**What to produce:** Only lines holding "false" are needed; copy each of them from the data below.

**Material for the task:**
Lemma obeys_read_waiting : obeys Inv P read_waiting.
Proof.
  unfold read_waiting.
  apply obeys_bind; [apply obeys_observe | intros o].
  apply obeys_get; intros g Hg.
  apply obeys_bind; [apply obeys_modify; auto | intros _].
  apply obeys_ret.
Qed.

Lemma obeys_status (s : string) : obeys Inv P (status s).
Proof.
  unfold status.
  apply obeys_bind; [apply obeys_modify; auto | intros _].
  apply obeys_emit; auto.
Qed.

Lemma obeys_camera_info (s : string) : obeys Inv P (camera_info s).
Proof.
  unfold camera_info.
  apply obeys_bind; [apply obeys_modify; auto | intros _].
  apply obeys_emit; auto.
Qed.

Lemma obeys_set_stop : obeys Inv P set_stop.
Proof.
  unfold set_stop.
  apply obeys_bind; [apply obeys_modify; auto | intros _].
  apply obeys_emit; auto.
Qed.

Lemma obeys_serial_write (cmd : string) : obeys Inv P (serial_write cmd).
Proof.
  unfold serial_write.
  apply obeys_bind; [apply obeys_observe | intros o].
  apply obeys_bind; [apply obeys_emit; auto | intros _].
  destruct (o_serial o); [apply obeys_raise | apply obeys_ret].
Qed.

Lemma obeys_serial_poll : obeys Inv P serial_poll.
Proof.
  unfold serial_poll.
  apply obeys_bind; [apply obeys_observe | intros o].
  apply obeys_bind; [apply obeys_emit; auto | intros _].
  destruct (o_serial o); [apply obeys_raise | apply obeys_ret].
Qed.

Lemma obeys_arduino_write (word : string) : obeys Inv P (arduino_write word).
Proof.
  unfold arduino_write.
  apply obeys_bind; [apply obeys_observe | intros o].
  apply obeys_bind; [apply obeys_emit; auto | intros _].
  destruct (o_arduino o); [apply obeys_raise | apply obeys_ret].
Qed.

Lemma obeys_makedirs : obeys Inv P makedirs.
Proof.
  unfold makedirs.
  apply obeys_bind; [apply obeys_observe | intros o].
  apply obeys_bind; [apply obeys_emit; auto | intros _].
  destruct (o_makedirs o); [apply obeys_raise | apply obeys_ret].
Qed.

Lemma obeys_send_camera_command (cmd : string) :
  obeys Inv P (send_camera_command cmd).
Proof.
  unfold send_camera_command.
  apply obeys_get; intros g Hg.
  destruct (negb (camera_connected g) || negb (ser g)).
  - apply obeys_bind; [apply obeys_camera_info | intros _; apply obeys_ret].
  - apply obeys_catch.
    + apply obeys_bind; [apply obeys_serial_write | intros _].
      apply obeys_bind; [apply obeys_sleep; auto | intros _].
      apply obeys_bind; [apply obeys_serial_poll | intros waiting].
      apply obeys_bind; [| intros _; apply obeys_ret].
      destruct waiting; [apply obeys_camera_info | apply obeys_ret].
    + intros msg.
      apply obeys_bind; [apply obeys_camera_info | intros _; apply obeys_ret].
Qed.

Lemma obeys_control_filter (filter_in : bool) :
  obeys Inv P (control_filter filter_in).
Proof.
  unfold control_filter.
  apply obeys_get; intros g Hg.
  destruct (negb (camera_connected g)); [apply obeys_ret |].
  apply obeys_bind; [apply obeys_send_camera_command | intros success].
  apply obeys_when, obeys_camera_info.
Qed.

Lemma obeys_indicator (b : bool) (word : string) (ms : Z) :
  obeys Inv P (when b (arduino_write word ;; sleep ms)).
Proof.
  apply obeys_when.
  apply obeys_bind; [apply obeys_arduino_write | intros _].
  apply obeys_sleep; auto.
Qed.

Lemma obeys_take_both_photos : obeys Inv P take_both_photos.
Proof.
  unfold take_both_photos.
  apply obeys_get; intros g Hg.
  destruct (negb (camera_connected g)); [apply obeys_ret |].
  apply obeys_catch; [| intros msg; apply obeys_camera_info].
  repeat (apply obeys_bind;
          [first [ apply obeys_makedirs | apply obeys_indicator
                 | apply obeys_send_camera_command
                 | apply obeys_sleep; auto ]
          | intros _]).
  apply obeys_camera_info.
Qed.

Lemma obeys_wait_for_position (fuel : nat) (target : string) :
  obeys Inv P (wait_for_position fuel target).
Proof.
  induction fuel as [| fuel IH]; cbn [wait_for_position].
  - apply obeys_out_of_fuel.
  - apply obeys_bind; [apply obeys_read_stop | intros stop].
    destruct stop; [apply obeys_ret |].
    apply obeys_bind; [apply obeys_GCommand; auto | intros pos].
    destruct (String.eqb pos target); [apply obeys_ret |].
    apply obeys_bind; [apply obeys_sleep; auto | intros _; exact IH].
Qed.

Lemma obeys_wait_for_confirmation (fuel : nat) :
  obeys Inv P (wait_for_confirmation fuel).
Proof.
  induction fuel as [| fuel IH]; cbn [wait_for_confirmation].
  - apply obeys_out_of_fuel.
  - apply obeys_bind; [apply obeys_read_waiting | intros waiting].
    destruct (negb waiting); [apply obeys_ret |].
    apply obeys_bind; [apply obeys_read_stop | intros stop].
    destruct stop; [apply obeys_ret |].
    apply obeys_bind; [apply obeys_sleep; auto | intros _; exact IH].
Qed.

(** The moves of the grid pass the limit test of the state they are
    issued in. *)
Hypothesis P_move :
  forall g x y r, Inv g -> x <= x_limit g -> y <= y_limit g ->
                  P (Gantry (PA x y) r).

Lemma obeys_visit (fuel : nat) (s : steps) (y x : nat) (l : locals) :
  obeys Inv P (visit fuel s y x l).
Proof.
  unfold visit.
  apply obeys_bind; [apply obeys_read_stop | intros stop].
  destruct stop; [apply obeys_ret |].
  apply obeys_get; intros g Hg.
  destruct (next_aim_x s y x l >? x_limit g) eqn:Ex;
    [| destruct (aim_y l >? y_limit g) eqn:Ey]; cbn [orb].
  - apply obeys_bind; [apply obeys_status | intros _].
    apply obeys_bind; [apply obeys_set_stop | intros _; apply obeys_ret].
  - apply obeys_bind; [apply obeys_status | intros _].
    apply obeys_bind; [apply obeys_set_stop | intros _; apply obeys_ret].
  - rewrite Z.gtb_ltb in Ex, Ey. apply Z.ltb_ge in Ex, Ey.
    apply obeys_bind;
      [apply obeys_GCommand; intros r; apply (P_move g); assumption
      | intros _].
    apply obeys_bind; [apply obeys_status | intros _].
    apply obeys_bind; [apply obeys_wait_for_position | intros _].
    apply obeys_bind; [apply obeys_read_stop | intros stop].
    destruct stop; [apply obeys_ret |].
    apply obeys_bind; [apply obeys_status | intros _].
    apply obeys_get; intros g' Hg'.
    apply obeys_bind; [| intros _; apply obeys_ret].
    destruct (auto_capture g').
    + apply obeys_bind; [apply obeys_take_both_photos | intros _].
      apply obeys_sleep; auto.
    + apply obeys_bind; [apply obeys_modify; auto | intros _].
      apply obeys_bind; [apply obeys_emit; auto | intros _].
      apply obeys_wait_for_confirmation.
Qed.

Lemma obeys_row (fuel : nat) (s : steps) (y : nat) (xs : list nat)
    (l : locals) :
  obeys Inv P (row fuel s y xs l).
Proof.
  revert l. induction xs as [| x xs IH]; intros l; cbn [row].
  - apply obeys_ret.
  - apply obeys_bind; [apply obeys_visit | intros [l' broke]].
    destruct broke; [apply obeys_ret | apply IH].
Qed.

Lemma obeys_rows (fuel : nat) (sx sy : Z) (s : steps) (ys : list nat)
    (l : locals) :
  obeys Inv P (rows fuel sx sy s ys l).
Proof.
  revert l. induction ys as [| y ys IH]; intros l; cbn [rows].
  - apply obeys_ret.
  - apply obeys_bind; [apply obeys_row | intros l1].
    apply obeys_bind; [apply obeys_read_stop | intros stop].
    destruct stop; [apply obeys_ret | apply IH].
Qed.
(** A finite number of exponent [e >= 0] as an integer. *)
Definition integer_value (m : positive) (e : Z) : N := (Npos m * 2 ^ Z.to_N e)%N.

(** The integer [n] for which [n / 10^fd - m * 2^e] is closest to zero, the
    larger one when there are two. *)
Definition scaled_round (fd : nat) (m : positive) (e : Z) : N :=
  let a := (Npos m * 10 ^ N.of_nat fd)%N in
  if (0 <=? e)%Z then (a * 2 ^ Z.to_N e)%N
  else let b := (2 ^ Z.to_N (- e))%N in ((2 * a + b) / (2 * b))%N.

(** [n] written with at least [fd + 1] digits and a point before the last
    [fd]. *)
Definition fixed_digits (fd : nat) (n : N) : jsstring :=
  let ds := decimal_digits n in
  let ds := repeat 48%N (S fd - List.length ds) ++ ds in
  let k := (List.length ds - fd)%nat in
  match fd with
  | O => ds
  | _ => firstn k ds ++ [46%N] ++ skipn k ds
  end.

Fixpoint strip_zeros_rev (s : jsstring) : jsstring :=
  match s with
  | c :: r => if (c =? 48)%N then strip_zeros_rev r else s
  | [] => s
  end.

(** Exponential notation of the integer [v]: its significant digits and its
    decimal exponent. *)
Definition exponential (v : N) : jsstring :=
  let ds := decimal_digits v in
  let e10 := decimal_digits (N.of_nat (List.length ds - 1)) in
  match rev (strip_zeros_rev (rev ds)) with
  | [] => ds
  | [d] => [d] ++ js "e+" ++ e10
  | d :: r => [d] ++ [46%N] ++ r ++ js "e+" ++ e10
  end.

(** Number::toString of a finite number [x >= 1e21], whose integer value is
    [X]: the fewest significant digits that read back as [x], the closest
    such value, in exponential notation. *)
Fixpoint shortest (fuel k : nat) (x : number) (X : N) : jsstring :=
  match fuel with
  | O => exponential X
  | S fuel' =>
      let t := (10 ^ N.of_nat (List.length (decimal_digits X) - k))%N in
      let lo := (X / t * t)%N in
      let hi := (lo + t)%N in
      let okLo := eqb (of_Z (Z.of_N lo)) x in
      let okHi := eqb (of_Z (Z.of_N hi)) x in
      if okLo && okHi then
        exponential
          (if (X - lo <? hi - X)%N then lo
           else if (hi - X <? X - lo)%N then hi
           else if N.even (lo / t) then lo else hi)
      else if okLo then exponential lo
      else if okHi then exponential hi
      else shortest fuel' (S k) x X
  end.

Definition toString_large (x : number) : jsstring :=
  match x with
  | S754_finite _ m e => shortest 17 1 x (integer_value m e)
  | S754_infinity _ => js "Infinity"
  | _ => js "NaN"
  end.

(** [x.toFixed(fd)]. *)
Definition toFixed (fd : nat) (x : number) : jsstring :=
  match x with
  | S754_nan => js "NaN"
  | S754_zero _ => fixed_digits fd 0
  | _ =>
      let neg := ltb x zero in
      let sign := if neg then js "-" else [] in
      let ax := SFabs x in
      if leb (of_Z (10 ^ 21)) ax then sign ++ toString_large ax
      else match ax with
           | S754_finite _ m e => sign ++ fixed_digits fd (scaled_round fd m e)
           | _ => sign
           end
  end.

(** ** Math.min *)

(** [Math.min(...l)]: [+Infinity] for no argument, [NaN] as soon as one
    argument is, and [-0] below [+0]. *)
Fixpoint min_from (lowest : number) (l : list number) : number :=
  match l with
  | [] => lowest
  | x :: r =>
      if isNaN x then NaN
      else
        match x, lowest with
        | S754_zero true, S754_zero false => min_from x r
        | _, _ => if ltb x lowest then min_from x r else min_from lowest r
        end
  end.

Definition Math_min (l : list number) : number := min_from Infinity l.

End Num.

(* ================================================================== *)
(** * index.js: the scraper *)
(* ================================================================== *)

Module Scraper.
Import JS Regex Num.
Local Open Scope N_scope.

(** ** Text normalizer *)

(** [[\u0300-\u036f]]. *)
Definition isCombiningMark (c : char16) : bool := (768 <=? c) && (c <=? 879).

(** [s || empty] for a string that may be absent. *)
Definition or_empty (s : option jsstring) : jsstring :=
  match s with Some x => x | None => [] end.

(** [norm(s)]: lowercase, without accents, white space collapsed. *)
Definition norm (s : option jsstring) : jsstring :=
  trim
    (replace_all (plus ws) (js " ")
       (toLowerCase
          (replace_all (Class isCombiningMark) []
             (normalize_NFD (or_empty s))))).

(** ** The detail page as the extractor queries it *)

(** An element, by the two text properties the extractor reads; a property
    that is absent reads as the empty string, which [||] treats alike. *)
Record Element : Type := {
  innerText : jsstring;
  textContent : jsstring
}.

Inductive Node : Type :=
| TextNode (text : jsstring)
| OtherNode.

(** The [h5] of [#dadosImovel] and its first child node. *)
Record Heading : Type := {
  h5 : Element;
  firstChild : option Node
}.

(** [#dadosImovel]: its heading, its [.content p] paragraphs and, for each
    [.content .control-item.control-span-6_12] column, the column's spans. *)
Record DadosImovel : Type := {
  dados_h5 : option Heading;
  content_p : list Element;
  control_items : list (list Element)
}.

(** An anchor with a document handler: its [onclick] attribute and text. *)
Record Anchor : Type := {
  onclick : option jsstring;
  anchor_text : jsstring
}.

(** [.related-box]: the three candidates for the auction-type node, its
    spans, its paragraphs and its registration-document anchor. *)
Record RelatedBox : Type := {
  tipo_contador_span_b : option Element;
  tipo_contador_b : option Element;
  tipo_div_span_b : option Element;
  rel_spans : list Element;
  rel_p : list Element;
  rel_linkMat : option Anchor
}.

(** A gallery thumbnail: [src], [dataset.src] and the attributes [data-src]
    and [data-original]. *)
Record Img : Type := {
  src : jsstring;
  dataset_src : jsstring;
  attr_data_src : jsstring;
  attr_data_original : jsstring
}.

(** The loaded document.  A hidden field is [Some] of its value when the
    element exists.  [URL_href rel] is [new URL(rel,
    window.location.origin).href], [None] when the constructor throws. *)
Record Document : Type := {
  dadosImovel : option DadosImovel;
  hdnimovel : option jsstring;
  relatedBox : option RelatedBox;
  linkMatGlobal : option Anchor;
  exibeDoc_anchors : list Anchor;
  thumbs : list Img;
  hdn_estado : option jsstring;
  hdn_cidade : option jsstring;
  hdn_bairro : option jsstring;
  URL_href : jsstring -> option jsstring
}.

(** The city context passed by the caller; each field may be missing. *)
Record Meta : Type := {
  estado : option jsstring;
  cidadeCodigo : option jsstring;
  cidadeNome : option jsstring
}.

Definition safeText (el : option Element) : jsstring :=
  match el with
  | Some e =>
      if truthy (or_else (innerText e) (textContent e))
      then trim (or_else (innerText e) (textContent e))
      else []
  | None => []
  end.

(** ** 1) Title and code *)

Definition tituloImovel (d : Document) : jsstring :=
  match dadosImovel d with
  | Some di =>
      match dados_h5 di with
      | Some h =>
          match firstChild h with
          | Some (TextNode t) => trim t
          | _ => safeText (Some (h5 h))
          end
      | None => []
      end
  | None => []
  end.

Definition codigoImovel (d : Document) : jsstring :=
  match hdnimovel d with
  | Some v => if truthy v then trim v else []
  | None => []
  end.

(** ** 2) Monetary values *)

(** [[\d\.,]] under the [i] flag. *)
Definition isMoneyChar (c : char16) : bool := isDigit c || member ".," c.

(** A class under the [i] flag whose members are their own canonical forms. *)
Definition class_i (p : char16 -> bool) : regex := Class (fun x => p (canonicalize x)).

(** [/Valor de avaliação:\s*R\$\s*([\d\.,]+)/i] *)
Definition re_aval : regex :=
  seq [lit_i "Valor de avaliação:"; star ws; lit_i "R$"; star ws;
       Group 1 (plus (class_i isMoneyChar))].

(** [/Valor mínimo de venda\s*1º Leilão:\s*R\$\s*([\d\.,]+)/i] *)
Definition re_min1 : regex :=
  seq [lit_i "Valor mínimo de venda"; star ws; lit_i "1º Leilão:"; star ws;
       lit_i "R$"; star ws; Group 1 (plus (class_i isMoneyChar))].

(** [/Valor mínimo de venda\s*2º Leilão:\s*R\$\s*([\d\.,]+)/i] *)
Definition re_min2 : regex :=
  seq [lit_i "Valor mínimo de venda"; star ws; lit_i "2º Leilão:"; star ws;
       lit_i "R$"; star ws; Group 1 (plus (class_i isMoneyChar))].

(** [/Valor mínimo de venda:\s*R\$\s*([\d\.,]+)/i] *)
Definition re_min_generic : regex :=
  seq [lit_i "Valor mínimo de venda:"; star ws; lit_i "R$"; star ws;
       Group 1 (plus (class_i isMoneyChar))].

(** [[^\d,.-]] *)
Definition notMoneySign (c : char16) : bool := negb (isDigit c || member ",.-" c).

(** [parseBRL(s)]: the number of a Brazilian currency string, [None] for
    the source's [null]. *)
Definition parseBRL (s : option jsstring) : option number :=
  let only :=
    replace_first (js ",") (js ".")
      (replace_all (chr 46) []
         (replace_all (Class notMoneySign) [] (or_empty s))) in
  let n := parseFloat only in
  if isNaN n then None else Some n.

(** [`${x.toFixed(2).replace(".", ",")}`] *)
Definition toFixed2_comma (x : number) : jsstring :=
  replace_first (js ".") (js ",") (toFixed 2 x).

(** The discount of an appraisal [vAval] over the overall minimum
    [vMinGeral], with the divisors of the divisions it evaluates. *)
Definition desconto (vAval vMinGeral : option number) : jsstring * list number :=
  match vAval, vMinGeral with
  | Some a, Some m =>
      if ltb zero a then
        let desc := mul (div (sub a m) a) (of_Z 100) in
        let desc := if ltb desc zero then zero else desc in
        (toFixed2_comma desc ++ js "%", [a])
      else ([], [])
  | _, _ => ([], [])
  end.

(** The locals of the value block, for the white-space-collapsed text of
    the paragraph that holds the values. *)
Section Valores.
Variable text : jsstring.

Definition matchAval := exec re_aval text.
Definition matchMin1 := exec re_min1 text.
Definition matchMin2 := exec re_min2 text.
Definition matchMinGeneric := exec re_min_generic text.

Definition captured (m : option match_result) : jsstring :=
  match m with Some r => trim (group_text 1 r) | None => [] end.

Definition valorAvaliacao : jsstring := captured matchAval.
Definition valorMinimo1 : jsstring := captured matchMin1.
Definition valorMinimo2 : jsstring := captured matchMin2.
Definition valorMinimoGenerico : jsstring :=
  match matchMin1, matchMin2, matchMinGeneric with
  | None, None, Some r => trim (group_text 1 r)
  | _, _, _ => []
  end.

Definition vAval := parseBRL (Some valorAvaliacao).
Definition vMin1 := parseBRL (Some valorMinimo1).
Definition vMin2 := parseBRL (Some valorMinimo2).
Definition vMinGen := parseBRL (Some valorMinimoGenerico).

(** [[vMin1, vMin2, vMinGen].filter((v) => v !== null)] *)
Definition candidatos : list number :=
  flat_map (fun v => match v with Some x => [x] | None => [] end)
           [vMin1; vMin2; vMinGen].

Definition vMinGeral : option number :=
  match candidatos with
  | [] => None
  | _ => Some (Math_min candidatos)
  end.

Definition valorMinimoGeral : jsstring :=
  match vMinGeral with
  | Some v => toFixed2_comma v
  | None => []
  end.
Record ExcelProcessor : Type := Processor {
  wb : workbook;
  output_path : string;
  field_name : string;
  value : string;
  fieldnames : list pyval
}.

Definition set_fieldnames (self : ExcelProcessor) (names : list pyval)
  : ExcelProcessor :=
  Processor (wb self) (output_path self) (field_name self) (value self) names.

Definition WANTED_FIELDS : list pyval :=
  [VStr "ФИО"; VStr "Должность"; VStr "Отдел"; VStr "Дата найма";
   VStr "Зарплата"].

Definition msg_tables_not_found : string := "Ни одной таблицы не найдено".
Definition msg_field_not_found : string := "Указанного поля в таблице нет".
Definition msg_rows_not_found : string :=
  "Ни одной записи с указанным значением не найдено".
Definition msg_source_busy : string :=
  "Файл, который вы пытаетесь открыть, занят другим процессом,или у вас нет прав для работы с ним.".
Definition msg_target_busy : string :=
  "Файл с указанным названием занят другим процессом, или у вас нет прав для работы с ним.".

(** [any(cell.value in self.WANTED_FIELDS for cell in row)]. *)
Definition any_wanted (r : row) : bool :=
  existsb (fun c => py_in (cell_value c) WANTED_FIELDS) r.

(** The loop of [_rows_of_table], with its flag [is_table]. *)
Fixpoint rows_of_table_loop (is_table : bool) (rows : list row) : list row :=
  match rows with
  | [] => []
  | r :: rest =>
      let is_table := is_table || any_wanted r in
      if is_table then r :: rows_of_table_loop is_table rest
      else rows_of_table_loop is_table rest
  end.

Definition _rows_of_table (sheet : worksheet) : gen row :=
  gen_of_list (rows_of_table_loop false sheet).

(** The loop of [_get_meta_data]: the same flag, the other branch. *)
Fixpoint get_meta_data_loop (is_table : bool) (rows : list row) : list row :=
  match rows with
  | [] => []
  | r :: rest =>
      let is_table := is_table || any_wanted r in
      if negb is_table then r :: get_meta_data_loop is_table rest
      else get_meta_data_loop is_table rest
  end.

Definition _get_meta_data (sheet : worksheet) : gen row :=
  gen_of_list (get_meta_data_loop false sheet).

(** One step of [_format_data]: the dict built from
    [zip(self.fieldnames, row)]. *)
Definition format_row (self : ExcelProcessor) (r : row) : dict :=
  dict_of_pairs (zip (fieldnames self) r).

Definition _format_data (self : ExcelProcessor) (data : gen row) : gen dict :=
  Gen (map (format_row self) (yielded data)) (raised data).

(** One step of [_del_fields]: pop every name of [self.fieldnames] that is
    not wanted. *)
Definition del_fields_row (self : ExcelProcessor) (r : dict) : dict :=
  fold_left
    (fun d field => if negb (py_in field WANTED_FIELDS) then dict_pop d field
                    else d)
    (fieldnames self) r.

Definition _del_fields (self : ExcelProcessor) (data : gen dict) : gen dict :=
  Gen (map (del_fields_row self) (yielded data)) (raised data).

Section Processor.

(** [str.lower], Python's Unicode lowering, is taken as given. *)
Variable lower : string -> string.

(** [x.lower()] for a header cell value [x]: only a [str] has the method. *)
Definition py_lower (x : pyval) : result string :=
  match x with
  | VStr s => Ok (lower s)
  | _ => Raise (AttributeError x)
  end.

**Solution for this exercise:**
        | S754_zero true, S754_zero false => min_from x r
  gen_of_list (rows_of_table_loop false sheet).
  gen_of_list (get_meta_data_loop false sheet).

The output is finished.